Most importantly, consider creating your own brand that’s locally sourced.
As modern luxury travelers continue to demand personalization and “experiential travel” we need to realize that the best gift we can offer our guests is to give them more of that desirable local experience. Have your guest “taste the city” before going out into the city. Both business and pleasure travelers care more about authentic local experiences than ever before.
So why not bring them a taste of it in their room?
Create and personalize your own locally sourced, eco-friendly products for the minibar experience. It helps support local communities and delivers that authentic experience That modern Luxury consumers care about.
That’s part of the successful makeover we’ve given our minibars at MOBKK. We’ve turned the in-room bar experience into something ecofriendly that also supports local culture.
How?
First, we’ve eliminated all imported juices and replaced them with our own organic fresh ones that are locally made.
We also decided to take it a step further and do away with those “normal” over-processed snacks. The ones often found in every other hotel in the world. Instead, our special treats are unique to Mandarin Oriental Bangkok because they are all local delights and delicacies that we’ve sourced and packaged.
And we’ve decided to take it one step further when it comes to delighting our guests. Instead of the usual Gin and Rum that many of us are accustomed to, we’ve collaborated with two Thai local spirits brands and introduced a new Gin and Rum as part of our in-room mini bar experience. The liquor is produced exclusively for MOBKK and has enabled our guests to try something local that’s high quality when they stay with us.
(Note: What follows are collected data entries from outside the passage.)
(* ===== verification/InfoValid.v ===== *)
(** * Checking a document

    [tools/wayca-sc-info/wayca_sc_topo.c]: the declarations of the document type,
    [validate_format], [validate_value] and [validate_topo_info]. Whether a document
    follows declarations is [xmlValidateDtd]'s answer, a parameter. *)

From Stdlib Require Import Ascii String.
From stdpp Require Import strings.
From S2P Require Import Prelude Cstring Dynset TopoState InfoXml.

(** ** Numbers *)

Definition is_valid_num (num : cstring) (base min max : Z) : bool :=
  let '(ret, erange, endstr) := strtol base num in
  if bool_decide (endstr = num) || erange then false
  else bool_decide (endstr = []) && (min <=? ret) && (ret <=? max).

Definition is_valid_memory_size (mem_size need_endstr : cstring) : bool :=
  let '(ret, _, real_endstr) := strtol 10 mem_size in (0 <=? ret) && bool_decide (need_endstr = real_endstr).

Definition MAX_CPUS : Z := 4096.

Definition is_valid_idx (num : cstring) : bool :=
  let '(ret, _, endstr) := strtol 10 num in bool_decide (endstr = []) && (0 <=? ret) && (ret <? MAX_CPUS).

Definition UINT32_MAX : Z := 2 ^ 32 - 1.
Definition UINT8_MAX : Z := 255.
Definition WAYCA_SC_INFO_DEC_BASE : Z := 10.

Definition KB : cstring := s2l "KB".

Definition numa_prop_list : list string := ["mem_size"; "L3_cache"]%string.
Definition core_prop_list : list string := ["L1i_cache"; "L1d_cache"; "L2_cache"]%string.

(** ** The document type *)

(** What an element may hold, and the declarations. Every attribute that is declared
    is required. *)
Inductive elem_content :=
  | XML_ELEMENT_TYPE_EMPTY
  | XML_ELEMENT_TYPE_MIXED (names : list string).

Inductive decl :=
  | ElementDecl (name : string) (content : elem_content)
  | AttributeDecl (elem attr : string).

#[export] Instance decl_eq_dec : EqDecision decl.
Proof. assert (EqDecision elem_content) by solve_decision. solve_decision. Defined.

Definition dtd : Type := list decl.

Definition add_decl (d : decl) : M dtd unit := modify (fun l => l ++ [d]).

Section format.
(** Whether there is memory for the content of a name, and for the declaration of an
    attribute. *)
Context (content_ok : string -> bool) (attr_ok : string -> string -> bool).

(** The content is linked through [c2]: a list of names. *)
Fixpoint link_content (names : list (option string)) (cont : list string) : option (list string) :=
  match names with
  | [] => Some cont
  | None :: _ => None
  | Some n :: names => if content_ok n then link_content names (cont ++ [n]) else None
  end.

Definition add_elem_formater (elem_list : list (option string)) : M dtd Z :=
  match elem_list with
  | Some name :: None :: _ => add_decl (ElementDecl name XML_ELEMENT_TYPE_EMPTY);; mret 0
  | Some name :: Some child :: names =>
    if negb (content_ok child) then mret (- ENOMEM) else
    match link_content names [child] with
    | None => mret (- ENOMEM)
    | Some cont => add_decl (ElementDecl name (XML_ELEMENT_TYPE_MIXED cont));; mret 0
    end
  | _ => mret (- EINVAL)
  end.

(** The result tells whether the declaration was added. *)
Definition xmlAddAttributeDecl (elem attr : string) : M dtd bool :=
  if attr_ok elem attr then add_decl (AttributeDecl elem attr);; mret true else mret false.

Fixpoint add_attrs (elem : string) (attrs : list string) : M dtd Z :=
  match attrs with
  | [] => mret 0
  | a :: attrs =>
    ok ← xmlAddAttributeDecl elem a;
    if ok : bool then add_attrs elem attrs else mret (- ENOMEM)
  end.

Definition add_attr_formater (attr_list : list string) : M dtd Z :=
  match attr_list with
  | elem :: a :: attrs => add_attrs elem (a :: attrs)
  | _ => mret (- EINVAL)
  end.

Definition cpu_format : M dtd Z := add_elem_formater [Some "CPU"; None]%string.
Definition core_format : M dtd Z :=
  or_fail (add_elem_formater [Some "Core"; Some "CPU"]%string)
    (add_attr_formater ["Core"; "L2_cache"; "L1i_cache"; "L1d_cache"]%string).
Definition ccl_format : M dtd Z := add_elem_formater [Some "Cluster"; Some "Core"]%string.
Definition numa_format : M dtd Z :=
  or_fail (add_elem_formater [Some "NUMANode"; Some "Cluster"; Some "Core"; Some "PCIDEV"; Some "SMMUDEV"]%string)
    (add_attr_formater ["NUMANode"; "mem_size"; "L3_cache"]%string).
Definition pkg_format : M dtd Z := add_elem_formater [Some "Package"; Some "NUMANode"]%string.
Definition sys_format : M dtd Z := add_elem_formater [Some "System"; Some "Package"; Some "Interrupt"]%string.
Definition intr_format : M dtd Z := add_elem_formater [Some "Interrupt"; Some "IRQ"]%string.
Definition irq_format : M dtd Z :=
  or_fail (add_elem_formater [Some "IRQ"; None]%string)
    (add_attr_formater ["IRQ"; "irq_number"; "name"; "type"; "chip_name"]%string).
Definition pci_dev_format : M dtd Z :=
  or_fail (add_elem_formater [Some "PCIDEV"; None]%string)
    (add_attr_formater ["PCIDEV"; "slot"; "smmu_idx"; "class_id"; "vendor_id"; "device_id"; "irq_nr"]%string).
Definition smmu_dev_format : M dtd Z :=
  or_fail (add_elem_formater [Some "SMMUDEV"; None]%string)
    (add_attr_formater ["SMMUDEV"; "name"; "smmu_idx"; "base_addr"; "modalias"]%string).

Definition format (e : topo_level) : M dtd Z :=
  match e with
  | TOPO_SYS => sys_format
  | TOPO_PKG => pkg_format
  | TOPO_NUMA => numa_format
  | TOPO_CCL => ccl_format
  | TOPO_CORE => core_format
  | TOPO_CPU => cpu_format
  | TOPO_INTR => intr_format
  | TOPO_IRQ => irq_format
  | TOPO_PCIDEV => pci_dev_format
  | TOPO_SMMUDEV => smmu_dev_format
  end.

(** The loop over the table. The results for the indices are not looked at. *)
Fixpoint formats (l : list topo_level) : M dtd Z :=
  match l with
  | [] => mret 0
  | e :: l =>
    or_fail (format e) $
    if negb (has_idx e) then formats l else
    xmlAddAttributeDecl (elem_name e) "index";;
    xmlAddAttributeDecl (elem_name e) "p_index";;
    formats l
  end.

(** [valid_ctxt] and [new_dtd]: whether [xmlNewValidCtxt] and [xmlNewDtd] succeed. *)
Definition validate_format {X : Type} (valid_ctxt new_dtd : bool) (xmlValidateDtd : dtd -> X -> Z) (topo_doc : X) : outcome Z :=
  if negb valid_ctxt then Ok (- ENOMEM) else
  if negb new_dtd then Ok (- ENOMEM) else
  match formats topo_elem [] with
  | Fault f => Fault f
  | Ok (ret, topo_dtd) =>
    Ok (if negb (ret =? 0) then ret else if xmlValidateDtd topo_dtd topo_doc =? 1 then 0 else - EINVAL)
  end.
End format.

(** ** The values *)

(** The two static flags, and the messages about sizes: element, property, number. *)
Record reports := mk_reports {
  numa_mem_error : bool;
  core_mem_error : bool;
  r_messages : list (string * string * Z);
}.

Definition numa_report (m : string * string * Z) (r : reports) : reports :=
  if numa_mem_error r then r else mk_reports true (core_mem_error r) (r_messages r ++ [m]).
Definition core_report (m : string * string * Z) (r : reports) : reports :=
  if core_mem_error r then r else mk_reports (numa_mem_error r) true (r_messages r ++ [m]).

Section verify.
Context {X : Type} `{L : LibXml X} (x : X).

Definition node_name (node : xmlNodePtr) : string :=
  match x_node x node with Some n => x_name n | None => ""%string end.

(** The loop over the properties that are sizes. *)
Fixpoint sizes_verify (report : string * string * Z -> reports -> reports) (node : xmlNodePtr) (props : list string) : M reports Z :=
  match props with
  | [] => mret 0
  | a :: props =>
    match xmlGetProp node a x with
    | None => mret (- ENOENT)
    | Some prop =>
      if negb (is_valid_memory_size prop KB) then
        modify (report (node_name node, a, to_int (strtol 10 prop).1.1));;
        mret 0
      else sizes_verify report node props
    end
  end.

Definition core_prop_verify (node : xmlNodePtr) : M reports Z := sizes_verify core_report node core_prop_list.
Definition numa_prop_verify (node : xmlNodePtr) : M reports Z := sizes_verify numa_report node numa_prop_list.

(** A property that is a number of a range. *)
Definition num_verify (node : xmlNodePtr) (a : string) (min max : Z) : M reports Z :=
  mret (match xmlGetProp node a x with
        | None => - ENOENT
        | Some prop => if is_valid_num prop WAYCA_SC_INFO_DEC_BASE min max then 0 else - EINVAL
        end).

Definition irq_prop_verify (node : xmlNodePtr) : M reports Z := num_verify node "irq_number" 0 UINT32_MAX.
Definition pci_prop_verify (node : xmlNodePtr) : M reports Z := num_verify node "smmu_idx" (-1) UINT8_MAX.
Definition smmu_prop_verify (node : xmlNodePtr) : M reports Z := num_verify node "smmu_idx" (-1) UINT8_MAX.

Definition prop_verify (e : topo_level) : option (xmlNodePtr -> M reports Z) :=
  match e with
  | TOPO_NUMA => Some numa_prop_verify
  | TOPO_CORE => Some core_prop_verify
  | TOPO_IRQ => Some irq_prop_verify
  | TOPO_PCIDEV => Some pci_prop_verify
  | TOPO_SMMUDEV => Some smmu_prop_verify
  | _ => None
  end.

(** The loop over the table. *)
Fixpoint verify_loop (node : xmlNodePtr) (l : list topo_level) : M reports Z :=
  match l with
  | [] => mret 0
  | e :: l =>
    if negb (bool_decide (node_name node = elem_name e)) then verify_loop node l else
    match prop_verify e with
    | None => verify_loop node l
    | Some verify => verify node
    end
  end.

Definition verify_prop (node : xmlNodePtr) : M reports Z :=
  match xmlGetProp node "index" x with
  | Some index => if is_valid_idx index then verify_loop node topo_elem else mret (- EINVAL)
  | None => verify_loop node topo_elem
  end.

(** The loop over siblings, and below. *)
Fixpoint verify_topo_value (fuel : nat) (nodes : list xmlNodePtr) : M reports Z :=
  match fuel with
  | O => throw OutOfFuel
  | S fuel =>
    (fix siblings (nodes : list xmlNodePtr) : M reports Z :=
      match nodes with
      | [] => mret 0
      | cur_node :: nodes =>
        or_fail (verify_prop cur_node) $
        match element_children cur_node x with
        | Fault f => throw f
        | Ok ([], _) => siblings nodes
        | Ok (children, _) => or_fail (verify_topo_value fuel children) (siblings nodes)
        end
      end) nodes
  end.

Definition validate_value (fuel : nat) : M reports Z :=
  match x_root x with
  | None => mret (- ENOENT)
  | Some root_node => verify_topo_value fuel [root_node]
  end.

Section validate.
Context (content_ok : string -> bool) (attr_ok : string -> string -> bool).
Context (valid_ctxt new_dtd : bool) (xmlValidateDtd : dtd -> X -> Z).

Definition validate_topo_info (fuel : nat) : M reports Z := fun r =>
  match validate_format content_ok attr_ok valid_ctxt new_dtd xmlValidateDtd x with
  | Fault f => Fault f
  | Ok ret => if negb (ret =? 0) then Ok (ret, r) else validate_value fuel r
  end.
End validate.
End verify.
The outcome of this minibar makeover has proven to be quite successful so far. We’ve already reduced our carbon footprint.
As a result, our guests love the new local experiences in the room, and when it comes to sales, we’re seeing over 60% increase in sales compared to last year.
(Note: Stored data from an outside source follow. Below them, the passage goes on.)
(* ===== verification/InfoOutput.v ===== *)
(** * Reading, printing and writing the document; the command

    [tools/wayca-sc-info/wayca_sc_topo.c]: [xml_find_node], [xml_delete_special_node],
    [xml_import_topo_info], [get_topo_info], the printing functions,
    [xml_export_topo_info] and [put_topo_info]; [wayca_sc_info.c]: the options and
    [main]. Files and the rest of libxml2 are the class [InfoEnv]. *)

From Stdlib Require Import Ascii String.
From stdpp Require Import strings.
From S2P Require Import Prelude Cstring Dynset TopoState InfoXml InfoValid.

(** [xmlReadFile], [xmlDocDumpFormatMemoryEnc], [realpath]; [open] with [O_EXCL] (0 or
    an [errno]) and [write] (the count and [errno]). *)
Class InfoEnv (X : Type) := {
  e_read_file : cstring -> option X;
  e_dump : X -> option cstring;
  e_realpath : cstring -> Z + cstring;
  e_open : cstring -> Z;
  e_write : cstring -> cstring -> Z * Z;
}.

(** What the tool puts out. *)
Record io := mk_io {
  io_stdout : cstring;
  io_warnings : list string;
  io_files : list (cstring * cstring);
}.

Definition printf (s : cstring) : M io unit :=
  modify (fun o => mk_io (io_stdout o ++ s) (io_warnings o) (io_files o)).
Definition topo_warn (s : string) : M io unit :=
  modify (fun o => mk_io (io_stdout o) (io_warnings o ++ [s]) (io_files o)).
Definition file_write (name s : cstring) : M io unit :=
  modify (fun o => mk_io (io_stdout o) (io_warnings o) (io_files o ++ [(name, s)])).

(** ** Finding and deleting nodes *)

Section documents.
Context {X : Type} `{L : LibXml X}.

(** The nodes of a list of siblings and below, in document order. What follows the
    root of a document is no element. *)
Fixpoint xml_find_node (x : X) (fuel : nat) (nodes : list xmlNodePtr) (name : string) : outcome (option xmlNodePtr) :=
  match fuel with
  | O => Fault OutOfFuel
  | S fuel =>
    (fix siblings (nodes : list xmlNodePtr) : outcome (option xmlNodePtr) :=
      match nodes with
      | [] => Ok None
      | last_node :: nodes =>
        match x_node x last_node with
        | None => Fault UseAfterFree
        | Some n =>
          if x_element n && bool_decide (x_name n = name) then Ok (Some last_node)
          else
            match x_children n with
            | [] => siblings nodes
            | children =>
              r ← xml_find_node x fuel children name;
              match r with Some c => Ok (Some c) | None => siblings nodes end
            end
        end
      end) nodes
  end.

(** The loop; [depth] is the fuel of a search. *)
Fixpoint delete_loop (fuel depth : nat) (root_node : xmlNodePtr) (name : string) : M X unit :=
  match fuel with
  | O => throw OutOfFuel
  | S fuel => fun x =>
    match xml_find_node x depth [root_node] name with
    | Fault f => Fault f
    | Ok None => Ok (tt, x)
    | Ok (Some node) => delete_loop fuel depth root_node name (xmlUnlinkFree node x)
    end
  end.

Definition xml_delete_special_node (fuel depth : nat) (del_node : string) : M X unit := fun x =>
  match x_root x with
  | None => Ok (tt, x)
  | Some root_node => delete_loop fuel depth root_node del_node x
  end.

(** ** Printing *)

Section print.
Context (x : X).

Fixpoint print_prop_list (node : xmlNodePtr) (prop_list : list string) : M io Z :=
  match prop_list with
  | [] => mret 0
  | a :: prop_list =>
    match xmlGetProp node a x with
    | None => mret (- ENOENT)
    | Some prop =>
      let name := node_name x node in
      let size := bool_decide (name = elem_name TOPO_NUMA) || bool_decide (name = elem_name TOPO_CORE) in
      (if size && negb (is_valid_memory_size prop KB) then printf (s2l "   " ++ s2l a ++ s2l " NA")
       else printf (s2l "   " ++ s2l a ++ s2l " " ++ prop));;
      print_prop_list node prop_list
    end
  end.

Definition core_prop_print (node : xmlNodePtr) : M io Z := print_prop_list node core_prop_list.
Definition numa_prop_print (node : xmlNodePtr) : M io Z := print_prop_list node numa_prop_list.
Definition irq_prop_print (node : xmlNodePtr) : M io Z :=
  print_prop_list node ["irq_number"; "type"; "chip_name"; "name"]%string.
Definition pci_prop_print (node : xmlNodePtr) : M io Z :=
  print_prop_list node ["slot"; "smmu_idx"; "class_id"; "vendor_id"; "device_id"; "irq_nr"]%string.
Definition smmu_prop_print (node : xmlNodePtr) : M io Z :=
  print_prop_list node ["name"; "smmu_idx"; "base_addr"; "modalias"]%string.

Definition prop_print (e : topo_level) : option (xmlNodePtr -> M io Z) :=
  match e with
  | TOPO_NUMA => Some numa_prop_print
  | TOPO_CORE => Some core_prop_print
  | TOPO_IRQ => Some irq_prop_print
  | TOPO_PCIDEV => Some pci_prop_print
  | TOPO_SMMUDEV => Some smmu_prop_print
  | _ => None
  end.

Definition print_index (node : xmlNodePtr) : M io Z :=
  match xmlGetProp node "p_index" x with
  | None => mret (- ENOENT)
  | Some p_index_prop =>
    let name := node_name x node in
    if bool_decide (name = elem_name TOPO_NUMA) || bool_decide (name = elem_name TOPO_CPU) then
      printf (s2l " P#" ++ p_index_prop);; mret 0
    else
      match xmlGetProp node "index" x with
      | None => mret (- ENOENT)
      | Some index_prop => printf (s2l " L#" ++ index_prop ++ s2l " P#" ++ p_index_prop);; mret 0
      end
  end.

(** The loop over the table. *)
Fixpoint print_loop (node : xmlNodePtr) (l : list topo_level) (ret : Z) : M io Z :=
  match l with
  | [] => mret ret
  | e :: l =>
    if negb (bool_decide (node_name x node = elem_name e)) then print_loop node l ret else
    ret ← (if has_idx e then print_index node else mret ret);
    if has_idx e && negb (ret =? 0) then mret ret else
    match prop_print e with
    | None => print_loop node l ret
    | Some print => ret ← print node; print_loop node l ret
    end
  end.

Definition print_prop (node : xmlNodePtr) : M io Z := print_loop node topo_elem 0.

Definition newline : cstring := [ascii_of_nat 10].

Definition MAX_ALIGN_SPACE : Z := 256.

(** [strncat(align_space, "    ", sizeof(align_space) - 1)], [level] times. *)
Fixpoint align_loop (level : nat) (align_space : cstring) : outcome cstring :=
  match level with
  | O => Ok align_space
  | S level =>
    let align_space := align_space ++ s2l "    " in
    if Z.of_nat (length align_space) + 1 <=? MAX_ALIGN_SPACE then align_loop level align_space
    else Fault OutOfBounds
  end.

Fixpoint print_topo_info (fuel level : nat) (nodes : list xmlNodePtr) : M io Z :=
  match fuel with
  | O => throw OutOfFuel
  | S fuel =>
    match align_loop level [] with
    | Fault f => throw f
    | Ok align_space =>
      (fix siblings (nodes : list xmlNodePtr) : M io Z :=
        match nodes with
        | [] => mret 0
        | cur_node :: nodes =>
          printf align_space;;
          printf (s2l (node_name x cur_node));;
          or_fail (print_prop cur_node)
            (printf newline;;
             match element_children cur_node x with
             | Fault f => throw f
             | Ok ([], _) => siblings nodes
             | Ok (children, _) => or_fail (print_topo_info fuel (S level) children) (siblings nodes)
             end)
        end) nodes
    end
  end.
End print.

(** ** The options *)

Record topo_info_args := mk_topo_info_args {
  has_input_file : bool;
  has_output_file : bool;
  output_irq : bool;
  output_dev : bool;
  input_file_name : cstring;
  output_file_name : cstring;
}.

Context `{EV : InfoEnv X} `{T : TopoInfo}.
Context (calloc : nat -> bool).

(** The fuel of the loops over an imported document: its nodes, and its depth. *)
Context (fuel depth : nat).

Definition delete_from (name : string) (x : X) : outcome X :=
  match xml_delete_special_node fuel depth name x with Ok (_, x) => Ok x | Fault f => Fault f end.

Definition xml_import_topo_info (irq dev : bool) (filename : cstring) : outcome (Z * option X) :=
  match e_read_file filename with
  | None => Ok (- ENOENT, None)
  | Some x =>
    x ← (if negb irq then delete_from "IRQ" x else Ok x);
    x ← (if negb dev then x ← delete_from "SMMUDEV" x; delete_from "PCIDEV" x else Ok x);
    Ok (0, Some x)
  end.

Definition get_topo_info (args : topo_info_args) : outcome (Z * option X) :=
  if has_input_file args then xml_import_topo_info (output_irq args) (output_dev args) (input_file_name args)
  else build_topo_info (output_irq args) (output_dev args) calloc.

Definition xml_export_topo_info (filename : cstring) (x : X) : M io Z :=
  if negb (e_open filename =? 0) then mret (- e_open filename) else
  match e_dump x with
  | None => mret (- ENOMEM)
  | Some xml_buf =>
    let '(cnt, errno) := e_write filename xml_buf in
    file_write filename (take (Z.to_nat cnt) xml_buf);;
    mret (if cnt =? Z.of_nat (length xml_buf) then 0 else if errno =? 0 then - EIO else - errno)
  end.

(** A warning when an element is missing. *)
Definition warn_missing (x : X) (root_node : xmlNodePtr) (name : string) : M io unit := fun o =>
  match xml_find_node x depth [root_node] name with
  | Fault f => Fault f
  | Ok None => topo_warn name o
  | Ok (Some _) => Ok (tt, o)
  end.

Definition put_topo_info (args : topo_info_args) (x : X) : M io Z :=
  match x_root x with
  | None => mret (- EINVAL)
  | Some root_node =>
    when (output_dev args) (warn_missing x root_node "PCIDEV";; warn_missing x root_node "SMMUDEV");;
    when (output_irq args) (warn_missing x root_node "IRQ");;
    if has_output_file args then xml_export_topo_info (output_file_name args) x
    else print_topo_info x depth 0 [root_node]
  end.

(** ** The command *)

Definition ENAMETOOLONG : Z := 36.
Definition PATH_MAX : Z := 4096.
Definition WAYCA_INFO_MAX_FILE_NAME : Z := PATH_MAX + 1.

Definition slash : ascii := ascii_of_nat 47.

(** The string without the slashes at its end. *)
Fixpoint strip_slashes (r : cstring) : cstring :=
  match r with
  | c :: r' => if decide (c = slash) then strip_slashes r' else r
  | [] => []
  end.
Definition strip_end (s : cstring) : cstring := rev (strip_slashes (rev s)).

(** The characters up to the first slash, and the rest from it on. *)
Fixpoint cut_slash (r : cstring) : cstring * cstring :=
  match r with
  | [] => ([], [])
  | c :: r' => if decide (c = slash) then ([], r) else let '(a, b) := cut_slash r' in (c :: a, b)
  end.

(** [basename] and [dirname] of [libgen.h]; a path that starts with exactly two slashes
    keeps them. *)
Definition basename (s : cstring) : cstring :=
  if decide (s = []) then dot
  else
    let t := strip_end s in
    if decide (t = []) then [slash] else rev (cut_slash (rev t)).1.

Definition dirname (s : cstring) : cstring :=
  let t := strip_end s in
  if decide (t = []) then (if decide (s = []) then dot else if decide (s = [slash; slash]) then s else [slash])
  else
    match (cut_slash (rev t)).2 with
    | [] => dot
    | r =>
      match strip_slashes r with
      | [] => if decide (r = [slash; slash]) then r else [slash]
      | r => rev r
      end
    end.

(** [strncat(dst, src, n)] into an array of [size] characters. *)
Definition strncat (size : Z) (dst src : cstring) (n : Z) : outcome cstring :=
  let res := dst ++ take (Z.to_nat n) src in
  if Z.of_nat (length res) + 1 <=? size then Ok res else Fault OutOfBounds.

Definition canonicalize_export_filename (filename : cstring) : outcome (Z * cstring) :=
  let size := WAYCA_INFO_MAX_FILE_NAME in
  match e_realpath (dirname (take (Z.to_nat (size - 1)) filename)) with
  | inl errno => Ok (- errno, [])
  | inr final_filename =>
    final_filename ←
      match last final_filename with
      | Some c => if decide (c = slash) then Ok final_filename
                  else strncat size final_filename [slash] (size - Z.of_nat (length final_filename))
      | None => Fault OutOfBounds
      end;
    final_filename ←
      strncat size final_filename (basename (take (Z.to_nat (size - 1)) filename))
        (size - Z.of_nat (length final_filename));
    Ok (0, final_filename)
  end.

Definition parse_file_name (filename : cstring) (is_input : bool) : M topo_info_args Z := fun a =>
  if is_input then
    if has_input_file a then Ok (- EINVAL, a) else
    let a := mk_topo_info_args true (has_output_file a) (output_irq a) (output_dev a) (input_file_name a) (output_file_name a) in
    match e_realpath filename with
    | inl errno => Ok (- errno, a)
    | inr name => Ok (0, mk_topo_info_args true (has_output_file a) (output_irq a) (output_dev a) name (output_file_name a))
    end
  else
    if has_output_file a then Ok (- EINVAL, a) else
    let a := mk_topo_info_args (has_input_file a) true (output_irq a) (output_dev a) (input_file_name a) (output_file_name a) in
    if WAYCA_INFO_MAX_FILE_NAME <=? Z.of_nat (length filename) then Ok (- ENAMETOOLONG, a) else
    match canonicalize_export_filename filename with
    | Fault f => Fault f
    | Ok (ret, name) =>
      Ok (ret, mk_topo_info_args (has_input_file a) true (output_irq a) (output_dev a) (input_file_name a) name)
    end.

(** An option that [getopt_long] returns. *)
Inductive info_opt :=
  | Opt_i (optarg : cstring)
  | Opt_o (optarg : cstring)
  | Opt_I
  | Opt_D
  | Opt_v
  | Opt_h
  | Opt_other.

(** [None]: the process has exited with 0. *)
Fixpoint parse_opts (opts : list info_opt) (operands : bool) : M topo_info_args (option Z) :=
  let flags irq dev := modify (fun a =>
    mk_topo_info_args (has_input_file a) (has_output_file a) irq dev (input_file_name a) (output_file_name a)) in
  match opts with
  | [] => mret (Some (if operands then - EINVAL else 0))
  | Opt_i f :: opts => ret ← parse_file_name f true; if ret =? 0 then parse_opts opts operands else mret (Some ret)
  | Opt_o f :: opts => ret ← parse_file_name f false; if ret =? 0 then parse_opts opts operands else mret (Some ret)
  | Opt_I :: opts => flags true false;; parse_opts opts operands
  | Opt_D :: opts => flags false true;; parse_opts opts operands
  | Opt_v :: opts => flags true true;; parse_opts opts operands
  | Opt_h :: _ => mret None
  | Opt_other :: _ => mret (Some (- EINVAL))
  end.

Definition info_args : topo_info_args := mk_topo_info_args false false false false [] [].

(** [operands]: whether arguments are left. *)
Definition parse_args (opts : list info_opt) (operands : bool) : outcome (option Z * topo_info_args) :=
  parse_opts opts operands info_args.

Section main.
Context (content_ok : string -> bool) (attr_ok : string -> string -> bool).
Context (valid_ctxt new_dtd : bool) (xmlValidateDtd : dtd -> X -> Z).

Definition main (opts : list info_opt) (operands : bool) : M io Z := fun o =>
  '(p, args) ← parse_args opts operands;
  match p with
  | None => Ok (0, o)
  | Some ret =>
    if negb (ret =? 0) then Ok (ret, o) else
    '(ret, doc) ← get_topo_info args;
    if negb (ret =? 0) then Ok (ret, o) else
    match doc with
    | None => Fault NullDeref
    | Some x =>
      '(ret, _) ← validate_topo_info x content_ok attr_ok valid_ctxt new_dtd xmlValidateDtd depth
          (mk_reports false false []);
      if negb (ret =? 0) then Ok (ret, o) else put_topo_info args x o
    end
  end.
End main.
End documents.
As a fellow hotelier, I am aware your situation might be different so this isn’t meant to be a copy-paste solution. This is about encouraging you to get more creative and to start thinking outside the box. It’s about thinking globally and acting locally.
If you have a minibar in your hotel and you haven’t taken the time to upgrade it since installation, it’s likely your guests aren’t too amused, much like David Koretz shares.
So is it worth salvaging your hotel minibar, or should you put an end to it?